**Task directions:** Among the lines below, take the one holding "Definition graph (s", the one holding "JStr (cs_goal spec));", and all lines between them. Set them down exactly.

**Records supplied:**
■ ■ ■ ■ ■ ■ ■

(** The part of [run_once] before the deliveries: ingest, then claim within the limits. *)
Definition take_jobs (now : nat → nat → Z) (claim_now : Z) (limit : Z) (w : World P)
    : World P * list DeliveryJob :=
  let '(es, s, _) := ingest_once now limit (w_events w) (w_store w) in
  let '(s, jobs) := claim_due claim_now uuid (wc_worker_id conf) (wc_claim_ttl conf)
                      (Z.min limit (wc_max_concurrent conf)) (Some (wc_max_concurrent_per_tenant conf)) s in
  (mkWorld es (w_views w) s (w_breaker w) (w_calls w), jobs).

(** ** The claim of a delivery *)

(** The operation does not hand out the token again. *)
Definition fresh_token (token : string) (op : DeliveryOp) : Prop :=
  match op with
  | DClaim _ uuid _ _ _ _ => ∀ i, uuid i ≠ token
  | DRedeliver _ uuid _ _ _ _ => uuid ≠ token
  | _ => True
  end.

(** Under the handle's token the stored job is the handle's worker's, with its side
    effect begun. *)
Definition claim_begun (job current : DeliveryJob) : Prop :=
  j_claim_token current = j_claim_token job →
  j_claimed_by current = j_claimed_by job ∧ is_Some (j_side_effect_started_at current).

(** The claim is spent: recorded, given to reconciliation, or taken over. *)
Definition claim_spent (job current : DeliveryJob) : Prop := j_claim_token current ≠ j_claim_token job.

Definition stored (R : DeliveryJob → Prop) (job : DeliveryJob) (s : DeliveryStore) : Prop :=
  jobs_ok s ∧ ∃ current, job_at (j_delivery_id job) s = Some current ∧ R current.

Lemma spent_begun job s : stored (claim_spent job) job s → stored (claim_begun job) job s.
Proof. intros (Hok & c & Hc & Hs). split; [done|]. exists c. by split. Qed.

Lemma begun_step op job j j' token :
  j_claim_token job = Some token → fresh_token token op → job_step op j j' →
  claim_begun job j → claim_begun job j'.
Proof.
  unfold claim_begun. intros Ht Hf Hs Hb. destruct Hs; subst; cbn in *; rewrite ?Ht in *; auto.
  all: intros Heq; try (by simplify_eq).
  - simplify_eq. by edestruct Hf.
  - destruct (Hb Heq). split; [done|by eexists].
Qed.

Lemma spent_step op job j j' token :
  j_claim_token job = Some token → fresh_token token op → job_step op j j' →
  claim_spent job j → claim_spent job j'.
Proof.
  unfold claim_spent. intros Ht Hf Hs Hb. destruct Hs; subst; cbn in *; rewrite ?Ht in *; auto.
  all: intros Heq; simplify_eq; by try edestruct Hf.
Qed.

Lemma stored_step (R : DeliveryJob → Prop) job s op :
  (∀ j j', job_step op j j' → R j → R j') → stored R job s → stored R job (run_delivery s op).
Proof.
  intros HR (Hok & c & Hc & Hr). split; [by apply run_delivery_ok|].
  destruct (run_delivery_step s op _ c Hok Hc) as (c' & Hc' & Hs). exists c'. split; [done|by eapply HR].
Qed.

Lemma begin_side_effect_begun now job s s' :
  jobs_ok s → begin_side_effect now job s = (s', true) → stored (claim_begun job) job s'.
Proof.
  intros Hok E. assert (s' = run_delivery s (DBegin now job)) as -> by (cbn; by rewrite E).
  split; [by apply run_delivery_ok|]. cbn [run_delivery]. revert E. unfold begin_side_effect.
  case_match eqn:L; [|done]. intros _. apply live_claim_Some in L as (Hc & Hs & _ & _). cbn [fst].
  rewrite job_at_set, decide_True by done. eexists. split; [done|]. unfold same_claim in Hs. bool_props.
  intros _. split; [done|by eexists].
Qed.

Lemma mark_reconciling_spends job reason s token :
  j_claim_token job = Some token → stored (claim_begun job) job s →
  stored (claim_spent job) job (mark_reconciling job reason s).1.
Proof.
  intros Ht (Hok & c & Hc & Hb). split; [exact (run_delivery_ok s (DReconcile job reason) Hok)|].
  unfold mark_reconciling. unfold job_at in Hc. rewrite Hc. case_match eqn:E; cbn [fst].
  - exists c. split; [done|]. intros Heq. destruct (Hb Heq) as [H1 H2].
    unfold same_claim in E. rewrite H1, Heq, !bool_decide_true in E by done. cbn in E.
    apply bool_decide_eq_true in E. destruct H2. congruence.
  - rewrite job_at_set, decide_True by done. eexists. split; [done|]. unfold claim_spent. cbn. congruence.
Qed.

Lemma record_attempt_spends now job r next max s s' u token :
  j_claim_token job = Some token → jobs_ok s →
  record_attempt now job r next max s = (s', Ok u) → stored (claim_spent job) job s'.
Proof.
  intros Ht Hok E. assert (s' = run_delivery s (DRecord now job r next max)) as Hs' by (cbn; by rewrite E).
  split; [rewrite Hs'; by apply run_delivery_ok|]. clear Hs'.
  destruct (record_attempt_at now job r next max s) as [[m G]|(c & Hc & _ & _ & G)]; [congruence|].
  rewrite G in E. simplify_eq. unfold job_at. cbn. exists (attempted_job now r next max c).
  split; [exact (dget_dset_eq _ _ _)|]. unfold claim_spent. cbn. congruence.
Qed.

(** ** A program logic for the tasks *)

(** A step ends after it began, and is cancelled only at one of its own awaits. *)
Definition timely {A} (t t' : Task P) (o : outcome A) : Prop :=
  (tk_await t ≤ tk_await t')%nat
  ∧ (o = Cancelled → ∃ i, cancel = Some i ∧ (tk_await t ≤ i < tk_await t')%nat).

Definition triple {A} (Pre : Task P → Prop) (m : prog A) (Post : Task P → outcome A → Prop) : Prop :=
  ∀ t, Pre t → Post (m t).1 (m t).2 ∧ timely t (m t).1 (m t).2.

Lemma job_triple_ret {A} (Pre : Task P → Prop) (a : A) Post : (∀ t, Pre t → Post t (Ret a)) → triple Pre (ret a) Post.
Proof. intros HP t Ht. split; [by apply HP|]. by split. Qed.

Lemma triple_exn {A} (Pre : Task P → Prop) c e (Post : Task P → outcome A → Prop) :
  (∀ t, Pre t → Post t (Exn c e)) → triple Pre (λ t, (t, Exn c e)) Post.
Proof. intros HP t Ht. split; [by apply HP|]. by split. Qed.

■ ■ ■ ■ ■ ■ ■

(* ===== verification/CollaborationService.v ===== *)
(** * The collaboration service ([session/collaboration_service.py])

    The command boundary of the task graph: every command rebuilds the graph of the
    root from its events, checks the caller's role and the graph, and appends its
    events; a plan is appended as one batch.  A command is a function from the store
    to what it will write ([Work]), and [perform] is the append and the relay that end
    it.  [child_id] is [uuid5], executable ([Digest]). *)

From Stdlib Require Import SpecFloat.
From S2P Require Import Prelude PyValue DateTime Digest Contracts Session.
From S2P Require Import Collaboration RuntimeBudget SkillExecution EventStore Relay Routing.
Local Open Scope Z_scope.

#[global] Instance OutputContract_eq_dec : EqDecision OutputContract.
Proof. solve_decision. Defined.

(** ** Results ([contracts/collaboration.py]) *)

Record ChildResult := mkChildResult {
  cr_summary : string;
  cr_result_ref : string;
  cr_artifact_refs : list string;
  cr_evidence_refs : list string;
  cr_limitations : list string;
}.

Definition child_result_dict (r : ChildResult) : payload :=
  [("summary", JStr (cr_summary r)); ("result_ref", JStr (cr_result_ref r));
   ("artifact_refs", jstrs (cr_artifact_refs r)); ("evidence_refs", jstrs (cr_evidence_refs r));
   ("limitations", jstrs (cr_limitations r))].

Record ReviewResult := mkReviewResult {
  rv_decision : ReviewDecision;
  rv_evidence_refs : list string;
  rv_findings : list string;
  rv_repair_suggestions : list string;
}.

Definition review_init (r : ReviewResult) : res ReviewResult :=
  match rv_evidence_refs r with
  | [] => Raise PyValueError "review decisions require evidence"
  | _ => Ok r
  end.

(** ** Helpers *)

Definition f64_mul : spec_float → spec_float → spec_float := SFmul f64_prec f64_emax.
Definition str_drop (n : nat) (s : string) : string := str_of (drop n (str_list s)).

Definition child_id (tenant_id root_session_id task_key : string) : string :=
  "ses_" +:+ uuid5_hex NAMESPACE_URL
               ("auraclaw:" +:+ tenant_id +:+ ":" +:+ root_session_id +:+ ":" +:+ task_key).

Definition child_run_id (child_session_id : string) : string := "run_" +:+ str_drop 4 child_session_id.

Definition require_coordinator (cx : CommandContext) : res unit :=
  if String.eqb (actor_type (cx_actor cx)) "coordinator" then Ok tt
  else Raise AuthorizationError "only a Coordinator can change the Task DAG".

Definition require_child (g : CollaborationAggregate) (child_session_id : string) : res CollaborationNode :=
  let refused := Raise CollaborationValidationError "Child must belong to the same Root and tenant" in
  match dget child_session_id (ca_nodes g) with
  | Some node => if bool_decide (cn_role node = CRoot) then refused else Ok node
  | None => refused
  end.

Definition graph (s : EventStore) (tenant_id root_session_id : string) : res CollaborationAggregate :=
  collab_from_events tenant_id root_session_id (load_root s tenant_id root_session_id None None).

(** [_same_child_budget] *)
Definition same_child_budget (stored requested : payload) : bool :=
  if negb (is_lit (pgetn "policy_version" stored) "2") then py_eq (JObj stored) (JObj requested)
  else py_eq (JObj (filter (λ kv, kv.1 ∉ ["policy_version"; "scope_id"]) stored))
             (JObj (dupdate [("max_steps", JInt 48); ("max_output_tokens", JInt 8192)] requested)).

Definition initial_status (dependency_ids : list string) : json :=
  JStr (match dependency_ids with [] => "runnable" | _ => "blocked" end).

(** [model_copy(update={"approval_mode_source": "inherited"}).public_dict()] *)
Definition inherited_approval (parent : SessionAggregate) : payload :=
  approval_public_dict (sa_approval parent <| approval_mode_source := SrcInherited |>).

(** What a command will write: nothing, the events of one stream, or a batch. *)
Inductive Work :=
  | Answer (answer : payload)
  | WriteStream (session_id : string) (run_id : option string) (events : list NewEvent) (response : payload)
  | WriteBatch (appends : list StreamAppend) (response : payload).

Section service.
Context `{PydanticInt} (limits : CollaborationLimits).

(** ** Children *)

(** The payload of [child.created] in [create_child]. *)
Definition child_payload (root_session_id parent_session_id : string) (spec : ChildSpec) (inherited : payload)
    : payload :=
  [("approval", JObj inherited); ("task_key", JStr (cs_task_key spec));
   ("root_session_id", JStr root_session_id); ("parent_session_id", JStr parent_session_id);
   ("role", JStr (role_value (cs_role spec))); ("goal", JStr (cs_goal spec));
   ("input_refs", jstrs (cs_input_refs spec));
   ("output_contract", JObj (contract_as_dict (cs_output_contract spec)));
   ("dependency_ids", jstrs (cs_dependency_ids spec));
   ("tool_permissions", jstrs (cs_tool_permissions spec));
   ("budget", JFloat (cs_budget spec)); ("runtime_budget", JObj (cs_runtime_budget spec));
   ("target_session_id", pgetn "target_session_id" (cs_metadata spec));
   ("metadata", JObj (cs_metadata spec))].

■ ■ ■ ■ ■ ■ ■

**Problem solution:**
Definition graph (s : EventStore) (tenant_id root_session_id : string) : res CollaborationAggregate :=
  collab_from_events tenant_id root_session_id (load_root s tenant_id root_session_id None None).

(** [_same_child_budget] *)
Definition same_child_budget (stored requested : payload) : bool :=
  if negb (is_lit (pgetn "policy_version" stored) "2") then py_eq (JObj stored) (JObj requested)
  else py_eq (JObj (filter (λ kv, kv.1 ∉ ["policy_version"; "scope_id"]) stored))
             (JObj (dupdate [("max_steps", JInt 48); ("max_output_tokens", JInt 8192)] requested)).

Definition initial_status (dependency_ids : list string) : json :=
  JStr (match dependency_ids with [] => "runnable" | _ => "blocked" end).

(** [model_copy(update={"approval_mode_source": "inherited"}).public_dict()] *)
Definition inherited_approval (parent : SessionAggregate) : payload :=
  approval_public_dict (sa_approval parent <| approval_mode_source := SrcInherited |>).

(** What a command will write: nothing, the events of one stream, or a batch. *)
Inductive Work :=
  | Answer (answer : payload)
  | WriteStream (session_id : string) (run_id : option string) (events : list NewEvent) (response : payload)
  | WriteBatch (appends : list StreamAppend) (response : payload).

Section service.
Context `{PydanticInt} (limits : CollaborationLimits).

(** ** Children *)

(** The payload of [child.created] in [create_child]. *)
Definition child_payload (root_session_id parent_session_id : string) (spec : ChildSpec) (inherited : payload)
    : payload :=
  [("approval", JObj inherited); ("task_key", JStr (cs_task_key spec));
   ("root_session_id", JStr root_session_id); ("parent_session_id", JStr parent_session_id);
   ("role", JStr (role_value (cs_role spec))); ("goal", JStr (cs_goal spec));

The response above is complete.